Interpolation

Interpolation schemes between two data points in latent space.

ecgan.utils.interpolation.slerp(mu, low, high)[source]

Spherical linear interpolation based on White et al. 2016.

Originally introduced in Shoemake, 1985 and additional visualizations can be found in Huszár 2017 (Blogpost). Implementation adapted from ptrblack, GitHub and soumith, GitHub. Most probability mass in high-dimensional Gaussian latent spaces is in an annulus around the origin and points around the origin are scarce. To account for this, a meaningful interpolation should traverse the annulus and not travel through the center of the hypersphere.

Parameters

  • mu -- Parameter moving from 0 to 1 the closer it gets to high.
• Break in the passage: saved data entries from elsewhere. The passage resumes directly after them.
(** The interface with the implicit position: after [Seek], a [Write] within the sectors of
    the file stores the bytes and moves the position past them, and after another [Seek]
    to the same place [Read] returns those bytes and moves the position in the same way. *)
Theorem Write_Seek_Read `{FreshLaws} fuel f disk ss from n p :
  file_on f disk ss -> disk_ok disk -> 0 < n -> Z.of_nat (length from) = n ->
  0 <= p < FileLength (hdr f) -> p + n <= 128 * Z.of_nat (length ss) ->
  exists f1 disk1 f2, Write (S fuel) (Seek f p) disk from n = Ok (n, f1, disk1) /\ seekPosition f1 = p + n /\
    Read (Seek f1 p) disk1 n = Ok (n, from, f2) /\ seekPosition f2 = p + n /\
    hdr f2 = hdr f /\ hdrSector f2 = hdrSector f.
Proof.
  intros Hf Hd Hn Hl Hp Hin. pose proof (fo_bounds _ _ _ Hf) as [_ Hsz]. unfold two31 in Hsz.
  assert (file_on (Seek f p) disk ss) as Hf1 by (by apply (file_on_same_header f)).
  destruct (WriteAt_inside fuel (Seek f p) disk ss from n p) as (disk1 & Hw & Hch & Hfb); try done; try lia.
  pose proof (file_on_changes _ _ _ _ _ Hch Hf1) as Hf1'.
  unfold Write, Read. cbn [seekPosition Seek]. rewrite Hw. cbn [mbind outcome_bind].
  eexists _, disk1, _. split; [done|]. cbn [seekPosition Seek]. rewrite (s32_small (p + n)) by (unfold is_s32, two31; lia).
  split; [done|]. cbn [seekPosition Seek hdr hdrSector].
  rewrite (ReadAt_ok _ disk1 ss); try done; [|apply (file_on_same_header (Seek f p)), Hf1'; done|apply Hch].
  cbn [mbind outcome_bind]. rewrite Hfb, (take_ge from) by lia.
  replace (Z.to_nat n) with (length from) by lia. rewrite splice_read.
  - split; [done|]. cbn [seekPosition hdr hdrSector]. by rewrite s32_small by (unfold is_s32, two31; lia).
  - rewrite (file_bytes_length (hdr f)) by (done || apply (fo_mapped _ _ _ Hf)). lia.
Qed.

Lemma Write_Seek_Read_witness :
  exists f1 disk1 f2, Write (H := zero_fresh) 1 (Seek demo_file 100) demo_disk8 (seqZ 0 50) 50 = Ok (50, f1, disk1) /\
    Read (H := zero_fresh) (Seek f1 100) disk1 50 = Ok (50, seqZ 0 50, f2).
Proof.
  destruct demo_file_on as [Hf Hd].
  destruct (Write_Seek_Read (H := zero_fresh) (H0 := zero_fresh_laws) 0 demo_file demo_disk8 [5; 3] (seqZ 0 50) 50 100)
    as (f1 & disk1 & f2 & Hw & _ & Hr & _).
  - exact Hf.
  - exact Hd.
  - lia.
  - reflexivity.
  - simpl. lia.
  - simpl. lia.
  - exists f1, disk1, f2. split; [exact Hw|exact Hr].
Defined.

(** Writing into the padding. [WriteAt] takes the length of the file up to the end of its
    last sector, so that a request after the end of the file but within this sector counts
    as inside: the bytes are stored and the whole request is reported as written, but the
    length is not changed, and [ReadAt] of the same place finds the end of the file. *)
Theorem WriteAt_padding_unread `{FreshLaws} fuel f disk ss from n pos :
  file_on f disk ss -> disk_ok disk -> FileLength (hdr f) <= pos -> 0 < n <= Z.of_nat (length from) ->
  pos + n <= 128 * Z.of_nat (length ss) ->
  exists disk', WriteAt (S fuel) f disk from n pos = Ok (n, f, disk') /\
    take (Z.to_nat n) (drop (Z.to_nat pos) (file_bytes disk' ss)) = take (Z.to_nat n) from /\
    ReadAt f disk' n pos = Ok (0, []).
Proof.
  intros Hf Hd Hpos Hn Hin. pose proof (fo_length _ _ _ Hf) as Hl0.
  destruct (WriteAt_inside fuel f disk ss from n pos) as (disk' & Hw & Hch & Hfb); try (done || lia).
  exists disk'. split; [done|]. split; [|apply ReadAt_nothing; by right]. rewrite Hfb.
  assert (length (take (Z.to_nat n) from) = Z.to_nat n) as Hl by (rewrite length_take; lia).
  rewrite <- Hl at 1. apply splice_read.
  rewrite (file_bytes_length (hdr f)) by (done || apply (fo_mapped _ _ _ Hf)). lia.
Qed.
  • low -- Sample from latent space, origin of the interpolation process.

  • high -- Sample from latent space, target of the interpolation process.

Returns

Mu-based interpolated sample between low and high.

ecgan.utils.interpolation.spherical_interpolation(start, target, num_steps)[source]

Perform the interpolation between two points in a specified amount of steps.

Parameters

  • start -- One point (in latent space), of dimensionality (n,).

  • target -- Point which is approached during interpolation.

  • num_steps -- Amount of steps/samples taken during interpolation.

Returns

(num_steps x samples.shape).

Return type

Tensor

ecgan.utils.interpolation.latent_walk(base_sample, component, walk_range, device, latent_dims)[source]

Explore the latent space based on a single latent space sample.

Up to 10 dims are visualized.

Parameters

  • base_sample (Tensor) -- Initial latent sample of dim [1,1,latent_dim].

  • component (Module) -- The generative module that is used to create new samples.

  • walk_range (Tensor) -- The area of the latent sample investigated.

  • device (device) -- The device of the NN module.

  • latent_dims (Union[int, List]) -- Amount of dims walked through. If more dims exist than selected: Use the first n latent_dims. Only up to 10 latent_dims are allowed for this visualization.

Return type

Tensor

Returns

A tensor of reconstructed samples where each latent dim is altered in the direction of walk_range.